- HOW TO COMPLETE THIS TASK -
Lines from the material below that hold the string "encodeQueryComponent" are what is needed; copy each of them.

- DATA PROVIDED -
(* ===== verification/GoUrl.v ===== *)
(** Writing URLs: the escapes of [net/url], [Values.Encode] and [URL.String]. *)

From stdpp Require Import base numbers list strings sorting.
From S2P Require Import Prelude GoText GoBytes GoJSON GoRegexp.

Local Open Scope Z_scope.

(** Where a text stands in a URL. *)
Inductive encoding := encodePath | encodeUserPassword | encodeHost | encodeQueryComponent.

(** [shouldEscape], on bytes *)
Definition shouldEscape (c : Z) (mode : encoding) : bool :=
  if (letter c || is_digit c || one_of "-_.~" c)%bool then false
  else match mode with
  | encodeHost => negb (one_of "!$&'()*+,;=:[]<>" c || bool_decide (c = 34))%bool
  | encodePath => negb (one_of "$&+,/:;=@" c)
  | encodeUserPassword => negb (one_of "$&+,;=" c)
  | encodeQueryComponent => true
  end.

Definition upper_hex (n : Z) : Z := if bool_decide (n < 10) then 48 + n else 55 + n.

Definition escape_byte (mode : encoding) (c : Z) : text :=
  if negb (shouldEscape c mode) then [c]
  else match mode with
  | encodeQueryComponent => if bool_decide (c = SP) then [43] else [37; upper_hex (c / 16); upper_hex (c mod 16)]
  | _ => [37; upper_hex (c / 16); upper_hex (c mod 16)]
  end.

Definition escape (mode : encoding) (s : text) : text := utf8_encode s ≫= escape_byte mode.
Definition QueryEscape : text → text := escape encodeQueryComponent.

(** [strings.Join] *)
Fixpoint Join_text (sep : text) (ss : list text) : text :=
  match ss with [] => [] | [s] => s | s :: ss => s ++ sep ++ Join_text sep ss end.

(** [Values.Encode] of a map with one value for each key, given as a list *)
Definition Encode_values (vs : list (text * text)) : text :=
  Join_text (txt "&") ((λ kv : text * text, QueryEscape kv.1 ++ txt "=" ++ QueryEscape kv.2) <$>
    merge_sort (λ a b : text * text, lex_le a.1 b.1) vs).

(** [URL.String] of a URL with a host, a path that starts with a slash, and a query *)
Definition URL_String (scheme : text) (user : option (text * text)) (host path query : text) : text :=
  scheme ++ txt "://" ++
  match user with Some (u, p) => escape encodeUserPassword u ++ txt ":" ++ escape encodeUserPassword p ++ txt "@" | None => [] end ++
  escape encodeHost host ++ escape encodePath path ++ (if is_empty query then [] else txt "?" ++ query).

- EXERCISE SOLUTION -
Inductive encoding := encodePath | encodeUserPassword | encodeHost | encodeQueryComponent.
  | encodeQueryComponent => true
  | encodeQueryComponent => if bool_decide (c = SP) then [43] else [37; upper_hex (c / 16); upper_hex (c mod 16)]
Definition QueryEscape : text → text := escape encodeQueryComponent.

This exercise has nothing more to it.